Jacques Delors avait suggéré que le comité spécial sur l’union monétaire ne soit pas composé des ministres des Finances, qui forment le Conseil économique et financier de la Communauté (Ecofin), dont certains étaient hostiles au projet, mais des gouverneurs des banques centrales, plus ou moins indépendants des gouvernements. Après de vives discussions, le président de la Bundesbank se rallie au projet à condition toutefois que la future Banque centrale européenne (BCE) soit indépendante.


Le rapport Delors, approuvé par la Commission, est présenté le 12 avril 1989. Il reprend la définition de l’Union économique et monétaire (UEM) déjà exprimée par le rapport Werner en 1970. Trois conditions doivent être remplies : convertibilité totale et irréversible des monnaies, complète libération des mouvements de capitaux, fixation de parités fixes entre les monnaies européennes et, finalement, adoption d’une monnaie unique. Celle-ci aurait de nombreux avantages : faciliter les déplacements des particuliers et les échanges commerciaux en faisant disparaître les coûts de change des devises, supprimer les risques de change et favoriser ainsi les investissements et la croissance économique. Pour réaliser l’Union monétaire, un certain degré de politique économique commune serait nécessaire. La réalisation du marché unique conduisait déjà à un certain degré d’unification des politiques régionales et structurelles. Mais il faudrait aborder le problème de l’harmonisation des politiques fiscales et des politiques budgétaires, pour lesquelles il faudrait prévoir des normes contraignantes.
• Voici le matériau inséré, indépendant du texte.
(** * Salone-Freelance: the job / application / messaging workflow

    A shallow embedding of [jobs/models.py] and [jobs/views.py].

    - Every database table is a finite map from primary key to row.
    - A view is a computation over the database that may stop early with a
      response (a [return] in the middle of the Python function, or an
      exception turned into a response by the framework).
    - A query set is the list of rows of a table; [filter], [exclude],
      [order_by], [count], [exists], [update] and [delete] are the list and
      map operations of the same name. *)

From stdpp Require Import base decidable option numbers list sorting strings gmap fin_maps.

Local Open Scope string_scope.
#[local] Set Warnings "-clear-no-such-hyp".

(** ** The data model ([jobs/models.py]) *)

Inductive Role := Client | Freelancer.
Inductive JobStatus := Open | InProgress | Completed.
Inductive AppStatus := Pending | Accepted | Rejected.

Global Instance Role_eq_dec : EqDecision Role.
Proof. solve_decision. Defined.
Global Instance JobStatus_eq_dec : EqDecision JobStatus.
Proof. solve_decision. Defined.
Global Instance AppStatus_eq_dec : EqDecision AppStatus.
Proof. solve_decision. Defined.

(** [django.contrib.auth.models.User]; the password is kept by the
    authentication framework and is not part of the model. *)
Record User := mkUser {
  username : string;
  email : string;
  first_name : string;
  last_name : string }.

Record Profile := mkProfile {
  role : Role;
  profile_created_at : Z }.

Record Job := mkJob {
  job_title : string;
  job_description : string;
  job_budget : Z;
  job_owner : option nat;
  job_status : JobStatus;
  job_created_at : Z }.

Record Application := mkApplication {
  app_job : nat;
  app_applicant_user : option nat;
  app_applicant_name : string;
  app_proposal : string;
  app_status : AppStatus;
  app_created_at : Z }.

Record Message := mkMessage {
  msg_sender : nat;
  msg_receiver : nat;
  msg_job : nat;
  msg_content : string;
  msg_read : bool;
  msg_timestamp : Z }.

Global Instance User_eq_dec : EqDecision User.
Proof. solve_decision. Defined.
Global Instance Profile_eq_dec : EqDecision Profile.
Proof. solve_decision. Defined.
Global Instance Job_eq_dec : EqDecision Job.
Proof. solve_decision. Defined.
Global Instance Application_eq_dec : EqDecision Application.
Proof. solve_decision. Defined.
Global Instance Message_eq_dec : EqDecision Message.
Proof. solve_decision. Defined.

(** The database: one finite map per table, keyed by primary key.  A
    profile is one-to-one with its user and is keyed by the user's id.
    Each table with an automatic key has its sequence: the largest key the
    database has given in that table so far, which a deletion does not
    lower. *)
Record DB := mkDB {
  users : gmap nat User;
  profiles : gmap nat Profile;
  jobs : gmap nat Job;
  applications : gmap nat Application;
  messages : gmap nat Message;
  seq_users : nat;
  seq_jobs : nat;
  seq_applications : nat;
  seq_messages : nat }.

Definition set_users (f : gmap nat User → gmap nat User) (db : DB) : DB :=
  mkDB (f (users db)) (profiles db) (jobs db) (applications db) (messages db)
       (seq_users db) (seq_jobs db) (seq_applications db) (seq_messages db).
Definition set_profiles (f : gmap nat Profile → gmap nat Profile) (db : DB) : DB :=
  mkDB (users db) (f (profiles db)) (jobs db) (applications db) (messages db)
       (seq_users db) (seq_jobs db) (seq_applications db) (seq_messages db).
Definition set_jobs (f : gmap nat Job → gmap nat Job) (db : DB) : DB :=
  mkDB (users db) (profiles db) (f (jobs db)) (applications db) (messages db)
       (seq_users db) (seq_jobs db) (seq_applications db) (seq_messages db).
Definition set_applications
    (f : gmap nat Application → gmap nat Application) (db : DB) : DB :=
  mkDB (users db) (profiles db) (jobs db) (f (applications db)) (messages db)
       (seq_users db) (seq_jobs db) (seq_applications db) (seq_messages db).
Definition set_messages (f : gmap nat Message → gmap nat Message) (db : DB) : DB :=
  mkDB (users db) (profiles db) (jobs db) (applications db) (f (messages db))
       (seq_users db) (seq_jobs db) (seq_applications db) (seq_messages db).
Definition set_seq_users (n : nat) (db : DB) : DB :=
  mkDB (users db) (profiles db) (jobs db) (applications db) (messages db)
       n (seq_jobs db) (seq_applications db) (seq_messages db).
Definition set_seq_jobs (n : nat) (db : DB) : DB :=
  mkDB (users db) (profiles db) (jobs db) (applications db) (messages db)
       (seq_users db) n (seq_applications db) (seq_messages db).
Definition set_seq_applications (n : nat) (db : DB) : DB :=
  mkDB (users db) (profiles db) (jobs db) (applications db) (messages db)
       (seq_users db) (seq_jobs db) n (seq_messages db).
Definition set_seq_messages (n : nat) (db : DB) : DB :=
  mkDB (users db) (profiles db) (jobs db) (applications db) (messages db)
       (seq_users db) (seq_jobs db) (seq_applications db) n.

(** Field assignment on an instance: [job.status = s], [application.status = s],
    and the [read=True] of a bulk update. *)
Definition with_job_status (s : JobStatus) (j : Job) : Job :=
  mkJob (job_title j) (job_description j) (job_budget j) (job_owner j) s
        (job_created_at j).
Definition with_app_status (s : AppStatus) (a : Application) : Application :=
  mkApplication (app_job a) (app_applicant_user a) (app_applicant_name a)
                (app_proposal a) s (app_created_at a).
Definition with_msg_read (b : bool) (m : Message) : Message :=
  mkMessage (msg_sender m) (msg_receiver m) (msg_job m) (msg_content m) b
            (msg_timestamp m).

(** ** Query sets *)

(** The key the database gives to a new row: one past the larger of the
    table's sequence and the largest key in the table.  A key that was
    given once is not given again, also after its row was deleted. *)
Definition next_pk {A} (seq : nat) (t : gmap nat A) : nat :=
  S (Nat.max seq (foldr Nat.max 0 (map_to_list t).*1)).

(** [qs.exists()] and [qs.count()] for the rows satisfying [P]. *)
Definition qs_exists {A} (P : A → Prop) `{∀ a, Decision (P a)}
    (t : gmap nat A) : bool :=
  bool_decide (Exists (λ r, P r.2) (map_to_list t)).
Definition qs_count {A} (P : A → Prop) `{∀ a, Decision (P a)}
    (t : gmap nat A) : nat :=
  length (filter (λ r, P r.2) (map_to_list t)).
Pour parvenir à cette Union économique et monétaire, le rapport Delors propose un processus en trois étapes. La première étape – qui ne nécessite pas de révision des traités et qui peut être menée à bien par les institutions existantes – consiste dans l’achèvement du marché unique, dans la coordination renforcée des politiques économiques et de la coopération monétaire et dans l’adhésion de toutes les monnaies au mécanisme de change du SME. Pendant cette phase, doit être négocié et ratifié un traité d’UEM. S’ouvre ensuite la deuxième étape avec la mise en place d’un Système européen de banques centrales (SEBC), coexistant avec les autorités monétaires nationales, avec un institut monétaire fédéral permettant de faire l’apprentissage de la décision collective. Avec la phase finale, s’opère le transfert des compétences économiques et monétaires aux institutions de l’Union, le passage à des parités fixées irrévocablement et, si possible, à une monnaie unique remplaçant les monnaies nationales.


Le rapport Delors précise ainsi les mesures à prendre pour réaliser l’UEM ainsi que les transferts de souveraineté qu’elle suppose. Il ne fixe toutefois ni calendrier, ni échéances contraignantes qui dépendent de la volonté politique des États membres.